Further Discussion of the FPPC
The decision was made, but the issue has not been closed. The FPPC representative stated to CoinDesk that there will be additional analysis and debate in the upcoming period. According to the same statemet, there is extensive research happening in the same body and other factors are entering consideration as they appear. Because of this, the representative believes that this issue will not go away in the coming months and years.
Right now, the US Federal Election Commission provides the candidates to accept cryptocurrency donations in the form of in-kind donations. This ruling was defined in 2014 and is still valid. However, on the state level, many changed this approach and moved to stop the influx of cryptocurrency into politics.
South Carolina prohibits donation of bitcoins or any other cryptocurrencies. Other US states, like Colorado, for example, have regulations that permit funding in crypto but put on caps on the amount of BTC or other tokens that can be provided to a candidate or a party.
The most populous state in the US has legitimate concerns about the cryptocurrency donation. If someone decided to send a political candidate bitcoins worth $10 million, they could do it in a fashion that would be nearly untraceable. But, at the same time, there are plenty of other ways how someone could do the same with nothing more than a pack or a super pack.
These organizations are the legal precedent in which the interests of the companies are comparable to the interest of the individuals. Through them, anyone can buy as much influence as they want and do it completely in the dark from any financial regulators. These problems are something that plagueg the US democratic process for decades if not centuries and signaling out bitcoin or some other digital currency is a pointless show of force.

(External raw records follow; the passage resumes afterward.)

(** No tile that leads to a root lies upstream of itself. *)
Lemma no_cycle tb v k u :
  rank tb v k → downVertex tb u = Some (Some v) → ¬ above tb u v.
Proof.
  intros Hv Hu [j Hj].
  pose proof (rank_above _ _ _ _ _ (rank_up _ _ _ _ Hu Hv) Hj) as Hv'.
  pose proof (rank_det _ _ _ _ Hv Hv'). lia.
Qed.

(** Two tiles that feed the same tile have nothing upstream in common. *)
Lemma above_disjoint tb v k u u' x :
  rank tb v k → downVertex tb u = Some (Some v) → downVertex tb u' = Some (Some v) →
  above tb u x → above tb u' x → u = u'.
Proof.
  intros Hv Hu Hu' [a Ha] [b Hb].
  pose proof (rank_above _ _ _ _ _ (rank_up _ _ _ _ Hu Hv) Ha) as H1.
  pose proof (rank_above _ _ _ _ _ (rank_up _ _ _ _ Hu' Hv) Hb) as H2.
  assert (a = b) as -> by (pose proof (rank_det _ _ _ _ H1 H2); lia).
  congruence.
Qed.

(** Two roots have nothing upstream in common. *)
Lemma above_roots_disjoint tb r r' x :
  downVertex tb r = Some None → downVertex tb r' = Some None →
  above tb r x → above tb r' x → r = r'.
Proof.
  intros Hr Hr' [a Ha] [b Hb].
  assert (rank tb x a) as H1 by (by exists r).
  assert (rank tb x b) as H2 by (by exists r').
  rewrite (rank_det _ _ _ _ H1 H2) in Ha. congruence.
Qed.

(** The vertices passed on the way down to a root are distinct, so there
    are at most as many as there are tiles. *)
Lemma rank_path tb v k :
  rank tb v k →
  ∃ path : list Z, length path = S k ∧ NoDup path ∧
    ∀ y, y ∈ path → (∃ j, (j ≤ k)%nat ∧ rank tb y j) ∧ is_Some (downVertex tb y).
Proof.
  revert v. induction k as [|k IH]; intros v Hv.
  - exists [v]. split; [done|]. split; [apply NoDup_singleton|].
    intros y ->%list_elem_of_singleton. split; [by exists 0%nat|].
    destruct Hv as (r & [= <-] & Hr). by eexists.
  - pose proof Hv as (r & Hr & Hnull). cbn [walk] in Hr.
    destruct (js_index (downstreamTileVertex tb) v) as [[y|]|] eqn:Hy; try done.
    destruct (IH y) as (path & Hlen & Hnd & Hall); [by exists r|].
    exists (v :: path). split; [cbn; lia|]. split.
    + apply NoDup_cons. split; [|done]. intros [(j & Hj & Hrk) _]%Hall.
      pose proof (rank_det _ _ _ _ Hv Hrk). lia.
    + intros z [->|Hz]%elem_of_cons.
      * split; [by exists (S k) | by eexists].
      * destruct (Hall z Hz) as [(j & Hj & Hrk) Hs]. split; [|done].
        exists j. split; [lia | done].
Qed.

Lemma rank_bound tb v k :
  rank tb v k → (k < length (downstreamTileVertex tb))%nat.
Proof.
  intros (path & Hlen & Hnd & Hall)%rank_path.
  assert (path ⊆+ Z.of_nat <$> seq 0 (length (downstreamTileVertex tb))) as Hsub.
  { apply NoDup_submseteq; [done|]. intros y [_ Hy%js_index_lt]%Hall.
    apply list_elem_of_fmap. exists (Z.to_nat y). split; [lia|].
    apply elem_of_seq. lia. }
  apply submseteq_length in Hsub. rewrite length_fmap, length_seq in Hsub. lia.
Qed.

(** *** The tables of an accepted edge list *)

Lemma relayout_tables_linked tiles es tb :
  relayout_tables tiles es = Done tb → linked tb ∧ fits tb tiles.
Proof.
  unfold relayout_tables. intros Hrun.
  destruct (tableEdges_effect _ _ _ (tables_init_wf tiles) Hrun)
    as (_ & _ & _ & Hrec & Hod & Hou & _ & Hshape).
  split; [split|].
  - intros v i u Hs.
    destruct (decide ((v, i) ∈ target <$> es)) as [Hin|Hnot].
    + apply list_elem_of_fmap in Hin as (e & [= -> ->] & He).
      destruct (Hrec e He) as (Hd & Hdi & Hu). rewrite Hs in Hu.
      injection Hu as ->. done.
    + rewrite (Hou _ _ Hnot), upSlot_init in Hs.
      destruct (js_index tiles v); [|done]. cbn [mbind option_bind] in Hs.
      by case_decide.
  - intros u v Hd.
    destruct (decide (u ∈ fromVertex <$> es)) as [Hin|Hnot].
    + apply list_elem_of_fmap in Hin as (e & -> & He).
      destruct (Hrec e He) as (Hd' & _ & Hu). rewrite Hd in Hd'.
      injection Hd' as ->. by eexists.
    + destruct (Hod _ Hnot) as [Hd' _]. rewrite Hd', downVertex_init in Hd.
      by destruct (js_index tiles u).
  - unfold fits. rewrite Hshape. unfold tables_shape, tables_init.
    cbn [downstreamTileVertex upstreamTileVertices]. rewrite length_fmap. f_equal.
    rewrite <-list_fmap_compose. apply list_fmap_ext. intros _ t _. cbn.
    apply length_replicate.
Qed.

Lemma fits_length tb tiles :
  fits tb tiles → length (downstreamTileVertex tb) = length tiles.
Proof. by intros [= ? _]. Qed.

Lemma fits_inputs tb tiles v tile :
  fits tb tiles → js_index tiles v = Some tile →
  ∃ inputs, js_index (upstreamTileVertices tb) v = Some inputs ∧
            length inputs = tile_nInputs tile.
Proof.
  intros [= _ Hsh]. unfold js_index. case_decide; [|done]. intros Ht.
  assert ((length <$> upstreamTileVertices tb) !! Z.to_nat v = Some (tile_nInputs tile))
    as Hl by (by rewrite Hsh, list_lookup_fmap, Ht).
  rewrite list_lookup_fmap in Hl.
  destruct (upstreamTileVertices tb !! _) as [inputs|]; [|done].
  injection Hl as Hl. by exists inputs.
Qed.

Lemma fits_tile tb tiles x :
  fits tb tiles → is_Some (downVertex tb x) → is_Some (js_index tiles x).
Proof.
  intros Hfit Hx. apply js_index_lt. apply js_index_lt in Hx.
  by rewrite <-(fits_length _ _ Hfit).
Qed.

Lemma upSlot_range tb tiles v tile i x :
  fits tb tiles → js_index tiles v = Some tile → upSlot tb v i = Some x →
  0 ≤ i < Z.of_nat (tile_nInputs tile).
Proof.
  intros Hfit Ht. destruct (fits_inputs _ _ _ _ Hfit Ht) as (inputs & Hin & <-).
  unfold upSlot, upstream_of. rewrite Hin. cbn [mbind option_bind].
  intros Hs. apply js_index_lt. by eexists.
Qed.

Lemma upSlot_defined tb tiles v tile i :
  fits tb tiles → js_index tiles v = Some tile → (i < tile_nInputs tile)%nat →
  is_Some (upSlot tb v (Z.of_nat i)).
Proof.
  intros Hfit Ht Hi. destruct (fits_inputs _ _ _ _ Hfit Ht) as (inputs & Hin & Hlen).
  unfold upSlot, upstream_of. rewrite Hin. cbn [mbind option_bind].
  apply js_index_lt. lia.
Qed.

Lemma rank_in_range tb v k : rank tb v k → is_Some (downVertex tb v).
Proof.
  intros (r & Hr & Hnull). destruct k; cbn [walk] in Hr.
  - injection Hr as ->. by eexists.
  - unfold downVertex. destruct (js_index _ v) as [[y|]|]; [by eexists | done | done].
Qed.

Lemma above_step tb w x u :
  downVertex tb u = Some (Some x) → above tb w x → above tb w u.
Proof.
  intros Hu [j Hj]. exists (S j). cbn [walk]. unfold downVertex in Hu. by rewrite Hu.
Qed.

Lemma above_split tb v x :
  above tb v x → x = v ∨ ∃ y, downVertex tb y = Some (Some v) ∧ above tb y x.
Proof.
  intros [j Hj]. destruct j as [|j]; [left; by injection Hj|]. right.
  replace (S j) with (j + 1)%nat in Hj by lia. rewrite walk_add in Hj.
  destruct (walk _ j x) as [y|] eqn:Hy; [|done]. cbn [mbind option_bind] in Hj.
  exists y. split; [by apply walk_1 | by exists j].
Qed.

(** *** The store of tiles *)

Lemma js_index_push v h tiles x :
  0 ≤ v →
  js_index (push_inputHeight v h tiles) x =
    if decide (x = v)
    then (λ tile, set_inputHeights (inputHeights tile ++ [h]) tile) <$> js_index tiles v
    else js_index tiles x.
Proof.
  intros Hv. unfold js_index, push_inputHeight.
  destruct (decide (x = v)) as [->|Hne].
  - rewrite !decide_True by done. apply list_lookup_alter_eq.
  - destruct (decide (0 ≤ x)); [|done]. apply list_lookup_alter_ne. lia.
Qed.

Lemma fits_push tb v h tiles : fits tb tiles → fits tb (push_inputHeight v h tiles).
Proof.
  unfold fits, push_inputHeight. intros ->. rewrite length_alter. f_equal.
  rewrite (list_fmap_alter tile_nInputs _ id) by (by apply Forall_true).
  by rewrite list_alter_id.
Qed.

Lemma fits_insert tb v tile hs tiles :
  fits tb tiles → js_index tiles v = Some tile →
  fits tb (<[Z.to_nat v := set_inputHeights hs tile]> tiles).
Proof.
  unfold fits, js_index. intros -> Ht. case_decide; [|done].
  rewrite length_insert, list_fmap_insert. f_equal.
  symmetry. apply list_insert_id. by rewrite list_lookup_fmap, Ht.
Qed.

Lemma height_at_ext t1 t2 x :
  js_index t2 x = js_index t1 x → height_at t2 x = height_at t1 x.
Proof. unfold height_at. by intros ->. Qed.

Lemma input_height_ext tb t1 t2 x i :
  (∀ u, upSlot tb x (Z.of_nat i) = Some (Some u) → js_index t2 u = js_index t1 u) →
  input_height tb t2 x i = input_height tb t1 x i.
Proof.
  unfold input_height. intros Hup.
  destruct (upSlot tb x (Z.of_nat i)) as [[u|]|]; [|done|done].
  by rewrite (height_at_ext t1 t2 u) by (by apply Hup).
Qed.

Lemma heights_set_ext tb t1 t2 x :
  js_index t2 x = js_index t1 x →
  (∀ i u, upSlot tb x i = Some (Some u) → js_index t2 u = js_index t1 u) →
  heights_set tb t1 x → heights_set tb t2 x.
Proof.
  intros Hx Hup (tile & Ht & Hh). exists tile. split; [by rewrite Hx|].
  rewrite Hh. case_decide; [done|].
  apply list_fmap_ext. intros _ i _. symmetry. apply input_height_ext. intros u. apply Hup.
Qed.

(** *** [setInputHeightsFwd] *)

Section Fwd.
Context (tb : Tables) (Hlinked : linked tb).

(** The store after input [i]: [cur1] is the store after the recursive call,
    or the store before when the input is not connected. *)
Lemma fwd_inv_step tiles v k i cur cur1 :
  rank tb v k →
  fwd_inv tb tiles v i cur →
  fits tb cur1 →
  (∀ x, (∀ u, upSlot tb v (Z.of_nat i) = Some (Some u) → ¬ above tb u x) →
        js_index cur1 x = js_index cur x) →
  (∀ u x, upSlot tb v (Z.of_nat i) = Some (Some u) → above tb u x →
          heights_set tb cur1 x) →
  fwd_inv tb tiles v (S i) (push_inputHeight v (input_height tb cur1 v i) cur1).
Proof.
  destruct Hlinked as [K1 K2].
  intros Hrank (Hfit & (t & Ht & Hh) & Hframe & Hdone) Hfit1 Hsame Hnew.
  assert (0 ≤ v) as Hv0.
  { assert (is_Some (js_index cur v)) as ?%js_index_lt by (by eexists). lia. }
  assert (∀ u, upSlot tb v (Z.of_nat i) = Some (Some u) → ¬ above tb u v) as F1.
  { intros u [Hu _]%K1. by eapply no_cycle. }
  assert (∀ j uj x, upSlot tb v (Z.of_nat j) = Some (Some uj) → above tb uj x → x ≠ v) as F4.
  { intros j uj x [Hu _]%K1 Hx ->. by eapply no_cycle. }
  assert (∀ j uj x, (j < i)%nat → upSlot tb v (Z.of_nat j) = Some (Some uj) →
                    above tb uj x →
                    ∀ u, upSlot tb v (Z.of_nat i) = Some (Some u) → ¬ above tb u x) as F2.
  { intros j uj x Hj [Huj Hij]%K1 Hx u [Hu Hi]%K1 Hx'.
    assert (uj = u) as -> by (by eapply above_disjoint).
    rewrite Hij in Hi. injection Hi. lia. }
  set (cur2 := push_inputHeight v _ cur1).
  assert (∀ x, x ≠ v → js_index cur2 x = js_index cur1 x) as Hpush.
  { intros x Hx. unfold cur2. by rewrite js_index_push, decide_False by done. }
  split; [by apply fits_push|]. split; [|split].
  - exists (set_inputHeights (inputHeights t ++ [input_height tb cur1 v i]) t).
    split.
    { unfold cur2. rewrite js_index_push, decide_True by done.
      rewrite (Hsame v F1), Ht. done. }
    cbn [inputHeights set_inputHeights]. rewrite seq_S, fmap_app, Hh. cbn [Nat.add].
    f_equal.
    + apply list_fmap_ext. intros j ? [-> Hj]%lookup_seq.
      cbn [Nat.add]. symmetry. apply input_height_ext. intros uj Huj.
      rewrite Hpush by (eapply F4; [done | apply above_refl]).
      apply Hsame. by eapply F2; [| |apply above_refl].
    + cbn. f_equal. symmetry. apply input_height_ext. intros u Hu.
      apply Hpush. eapply F4; [done | apply above_refl].
  - intros x Hx. rewrite Hpush by (intros ->; apply Hx, above_refl).
    rewrite Hsame; [by apply Hframe|]. intros u [Hu _]%K1 Hux. apply Hx.
    by eapply above_up.
  - intros j uj x Hj Huj Hx.
    assert (∀ y, above tb uj y → js_index cur2 y = js_index cur1 y) as Hpush'.
    { intros y Hy. apply Hpush. by eapply F4. }
    assert (∀ i' u', upSlot tb x i' = Some (Some u') → above tb uj u') as Hups.
    { intros i' u' [Hu' _]%K1. by eapply above_step. }
    destruct (decide (j = i)) as [->|Hne].
    + eapply (heights_set_ext _ cur1); [by apply Hpush' | | by eapply Hnew].
      intros i' u' Hu'. apply Hpush'. by eapply Hups.
    + assert (j < i)%nat as Hlt by lia.
      eapply (heights_set_ext _ cur); [| | by eapply Hdone].
      * rewrite Hpush' by done. apply Hsame. by eapply F2.
      * intros i' u' Hu'. rewrite Hpush' by (by eapply Hups).
        apply Hsame. eapply F2; [done | done |]. by eapply Hups.
Qed.
(** ** Reading the log back ([visionsafe/api.py], [recent]) *)

Lemma reverse_drop_take {A : Type} (n : nat) (l : list A) :
  reverse (drop (length l - n) l) = take n (reverse l).
Proof.
  revert n. induction l as [|x l IH] using rev_ind; intros n.
  - by rewrite drop_nil, reverse_nil, take_nil.
  - rewrite reverse_snoc, length_app. cbn [length]. destruct n as [|n].
    + rewrite Nat.sub_0_r, drop_ge by (rewrite length_app; cbn; lia). done.
    + replace (length l + 1 - S n)%nat with (length l - n)%nat by lia.
      rewrite drop_app_le by lia. rewrite reverse_snoc. cbn [take].
      by rewrite IH.
Qed.

(** X26.  [/recent] returns the rows of the loaded frame newest first: for a
    non-negative limit it is the first [limit] rows of the reversed frame, so
    for a positive limit the first row returned is the last row of the frame;
    a negative limit returns all but the first [-limit] rows, reversed; and the
    answer never has more rows than the frame. *)
Theorem recent_newest_first {A : Type} (limit : Z) (df : list A) :
  ((0 ≤ limit)%Z → recent limit df = take (Z.to_nat limit) (reverse df))
  ∧ ((0 < limit)%Z → head (recent limit df) = last df)
  ∧ ((limit < 0)%Z → recent limit df = reverse (drop (Z.to_nat (- limit)) df))
  ∧ length (recent limit df) ≤ length df.
Proof.
  assert (Hnn : (0 ≤ limit)%Z → recent limit df = take (Z.to_nat limit) (reverse df)).
  { intros Hlim. unfold recent, tail.
    destruct df as [|x df]; [by rewrite reverse_nil, take_nil|].
    case_bool_decide as H0.
    - subst limit. done.
    - rewrite bool_decide_eq_true_2 by lia. apply reverse_drop_take. }
  assert (Hneg : (limit < 0)%Z →
                 recent limit df = reverse (drop (Z.to_nat (- limit)) df)).
  { intros Hlim. unfold recent, tail.
    destruct df as [|x df]; [by rewrite drop_nil, reverse_nil|].
    by rewrite !bool_decide_eq_false_2 by lia. }
  split; [exact Hnn|]. split; [|split; [exact Hneg|]].
  - intros Hpos. rewrite Hnn by lia. rewrite <- head_reverse.
    destruct (Z.to_nat limit) as [|n] eqn:En; [lia|].
    by destruct (reverse df).
  - destruct (decide (0 ≤ limit)%Z) as [Hlim|Hlim].
    + rewrite Hnn, length_take, length_reverse by exact Hlim. lia.
    + rewrite Hneg, length_reverse, length_drop by lia. lia.
Qed.

Lemma recent_newest_first_witness :
  recent 2 ["row1"; "row2"; "row3"] = ["row3"; "row2"]
  ∧ head (recent 2 ["row1"; "row2"; "row3"]) = Some "row3"
  ∧ recent (-1) ["row1"; "row2"; "row3"] = ["row3"; "row2"].
Proof.
  destruct (recent_newest_first 2 ["row1"; "row2"; "row3"]) as (Hnn & Hhd & _ & _).
  destruct (recent_newest_first (-1) ["row1"; "row2"; "row3"]) as (_ & _ & Hneg & _).
  exact (conj (Hnn ltac:(lia)) (conj (Hhd ltac:(lia)) (Hneg ltac:(lia)))).
Defined.

(** ** Violations by type ([database.py], [get_violations_by_type]) *)

Lemma append_empty_r (s : string) : s +:+ "" = s.
Proof.
  induction s as [|c s IH]; [reflexivity|].
  change (String c (s +:+ "") = String c s). by rewrite IH.
Qed.

Lemma append_snoc (cur : string) (c : ascii) (s : string) :
  (cur +:+ String c "") +:+ s = cur +:+ String c s.
Proof.
  induction cur as [|a cur IH]; [reflexivity|].
  change (String a ((cur +:+ String c "") +:+ s) = String a (cur +:+ String c s)).
  by rewrite IH.
Qed.

Lemma split_go_step (c : ascii) (rest cur : string) :
  Ascii.eqb c ","%char = false →
  split_go (String c rest) cur = split_go rest (cur +:+ String c "").
Proof. intros Hc. destruct rest; cbn [split_go]; by rewrite ?Hc. Qed.

Lemma split_go_item (x rest cur : string) :
  has_comma x = false →
  split_go (x +:+ ", " +:+ rest) cur = (cur +:+ x) :: split_go rest ""
  ∧ split_go x cur = [cur +:+ x].
Proof.
  revert cur. induction x as [|c x IH]; intros cur Hx.
  - rewrite append_empty_r. done.
  - cbn [has_comma] in Hx. apply orb_false_iff in Hx as [Hc Hx].
    change (String c x +:+ ", " +:+ rest) with (String c (x +:+ ", " +:+ rest)).
    rewrite !split_go_step by exact Hc.
    destruct (IH (cur +:+ String c "") Hx) as [IH1 IH2].
    rewrite IH1, IH2, append_snoc. done.
Qed.

Lemma split_join (ms : list string) :
  ms ≠ [] → Forall (λ x, has_comma x = false) ms →
  split_comma_space (String.concat ", " ms) = ms.
Proof.
  unfold split_comma_space.
  induction ms as [|x ms IH]; intros Hne Hall; [done|].
  apply Forall_cons in Hall as [Hx Hall].
  destruct ms as [|y ms].
  - change (String.concat ", " [x]) with x.
    by rewrite (proj2 (split_go_item x "" "" Hx)).
  - change (String.concat ", " (x :: y :: ms))
      with (x +:+ ", " +:+ String.concat ", " (y :: ms)).
    rewrite (proj1 (split_go_item x _ "" Hx)).
    change ("" +:+ x) with x. by rewrite IH.
Qed.

(** X27.  The comma-and-space join of [record_violation] and the split of
    [get_violations_by_type] are inverse on what the monitor logs: splitting
    the [Violation] field of a record gives back the missing list it was built
    from, for every non-empty list whose items contain no comma (in particular
    every non-empty list returned by [get_missing_gear]).  The empty list does
    not round-trip: its field splits into one empty string. *)
Theorem violation_field_round_trip (clock : string) (pid strikes : Z)
    (evidence : option string) (missing_items : list string) :
  (missing_items ≠ [] → Forall (λ x, has_comma x = false) missing_items →
   split_comma_space
     (v_violation (record_violation clock pid missing_items strikes evidence))
   = missing_items)
  ∧ (∀ person_box ppe_boxes ppe_classes,
       missing_items = get_missing_gear person_box ppe_boxes ppe_classes →
       Forall (λ x, has_comma x = false) missing_items)
  ∧ split_comma_space (v_violation (record_violation clock pid [] strikes evidence))
    = [""].
Proof.
  split; [intros Hne Hall; by apply split_join|]. split; [|done].
  intros person_box ppe_boxes ppe_classes ->.
  unfold get_missing_gear. rewrite missing_of_spec.
  destruct (bool_decide _), (bool_decide _), (bool_decide _), (has_head _);
    cbn; repeat constructor.
Qed.

Lemma violation_field_round_trip_witness :
  split_comma_space
    (v_violation (record_violation "t" 7 ["Vest"; "Gloves"; "Headgear"] 1 None))
  = ["Vest"; "Gloves"; "Headgear"].
Proof.
  destruct (violation_field_round_trip "t" 7 1 None ["Vest"; "Gloves"; "Headgear"])
    as (H & _ & _).
  apply H; [discriminate|repeat constructor].
Defined.

Lemma value_counts_lookup (values : list string) (g : string) :
  default 0%nat (value_counts values !! g) = length (filter (λ x, x = g) values).
Proof.
  induction values as [|x values IH]; [done|].
  unfold value_counts in *. cbn [foldr]. rewrite filter_cons.
  destruct (decide (x = g)) as [->|Hne].
  - rewrite lookup_insert_eq. cbn [from_option id length]. by rewrite IH.
  - by rewrite lookup_insert_ne.
Qed.

Lemma count_NoDup (m : list string) (g : string) :
  NoDup m →
  length (filter (λ x, x = g) m) = if decide (g ∈ m) then 1%nat else 0%nat.
Proof.
  induction 1 as [|x m Hx Hnd IH]; [done|].
  rewrite filter_cons, (decide_ext (g ∈ x :: m) (g = x ∨ g ∈ m))
    by apply elem_of_cons.
  destruct (decide (x = g)) as [->|Hne].
  - cbn [length]. rewrite IH. rewrite decide_False by exact Hx.
    by rewrite decide_True by (by left).
  - rewrite IH. destruct (decide (g ∈ m)) as [Hin|Hin].
    + by rewrite decide_True by (by right).
    + rewrite decide_False; [done|]. intros [->|?]; contradiction.
Qed.

Lemma policy_no_comma (m : list string) :
  m `sublist_of` policy → Forall (λ x, has_comma x = false) m.
Proof.
  intros Hsub. apply Forall_forall. intros x Hx.
  pose proof (elem_of_sublist _ _ _ Hx Hsub) as Hp.
  unfold policy in Hp. rewrite !elem_of_cons, elem_of_nil in Hp.
  destruct Hp as [->|[->|[->|[->|[]]]]]; reflexivity.
Qed.

Lemma logged_column_split (mss : list (list string)) :
  Forall (λ m, m ≠ [] ∧ m `sublist_of` policy) mss →
  (String.concat ", " <$> mss) ≫= split_comma_space = concat mss.
Proof.
  induction 1 as [|m mss [Hne Hsub] Hall IH]; [done|].
  rewrite fmap_cons, bind_cons. cbn [concat].
  by rewrite IH, (split_join m Hne (policy_no_comma m Hsub)).
Qed.

(** X28.  The by-type statistics count, for each requirement, the logged
    violations in which it was missing: on a [Violation] column written by
    [record_violation] from non-empty missing lists within the policy, the
    count of a label is the number of those lists containing it.  An empty
    file gives the empty dictionary. *)
Theorem violations_by_type_counts (mss : list (list string)) (g : string) :
  Forall (λ m, m ≠ [] ∧ m `sublist_of` policy) mss →
  default 0%nat (get_violations_by_type (String.concat ", " <$> mss) !! g)
  = length (filter (λ m, g ∈ m) mss)
  ∧ get_violations_by_type [] = ∅.
Proof.
  intros Hall. split; [|done].
  assert (Hcounts : default 0%nat
                      (value_counts ((String.concat ", " <$> mss) ≫= split_comma_space) !! g)
                    = length (filter (λ m, g ∈ m) mss)).
  { rewrite value_counts_lookup, (logged_column_split mss Hall).
    clear -Hall. induction Hall as [|m mss [Hne Hsub] Hall IH]; [done|].
    cbn [concat]. rewrite filter_app, length_app, IH, filter_cons.
    rewrite (count_NoDup m g (sublist_NoDup _ _ policy_NoDup Hsub)).
    by destruct (decide (g ∈ m)). }
  destruct mss as [|m mss]; [done|]. exact Hcounts.
Qed.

Like comparing esports to regular sports, the first might be growing in popularity, but it is still light years away from any traditional sporting competitions. Additionally, the amount of money provided through these cryptocurrency donations is still comically small to be seen as a means of overriding the established donation process.
Federal vs Local
The problem of differentiating state and federal laws is typically American but still very problematic. In a sense, California is in the same boat as with legal medical marijuana dispensaries, which the state was running for years, even though they appeared to be illegal on the federal level.
Here, the tables have turned and now California forbids an activity that is otherwise legal in a federal legal standpoint. This will likely result in only heated debates and not protracted and costly legal battles where the two entities slug it out in a court of law.
The real issue is whether or not the federal jurisdiction on campaign donations and the broader federal judiciary desire to do the same across the US? Currently, there does not seem a big chance of that happening, being that the administration of the president Donald Trump has its crypto supporters.
However, while the adoption rates of cryptocurrencies continue to rise and more and more people hold these assets, their impact on the finance of political parties will keep expanding. In other words, more and more people from all walks of life will be able to use crypto to help their candidates, in spite of the regulatory challenges like the one coming from California.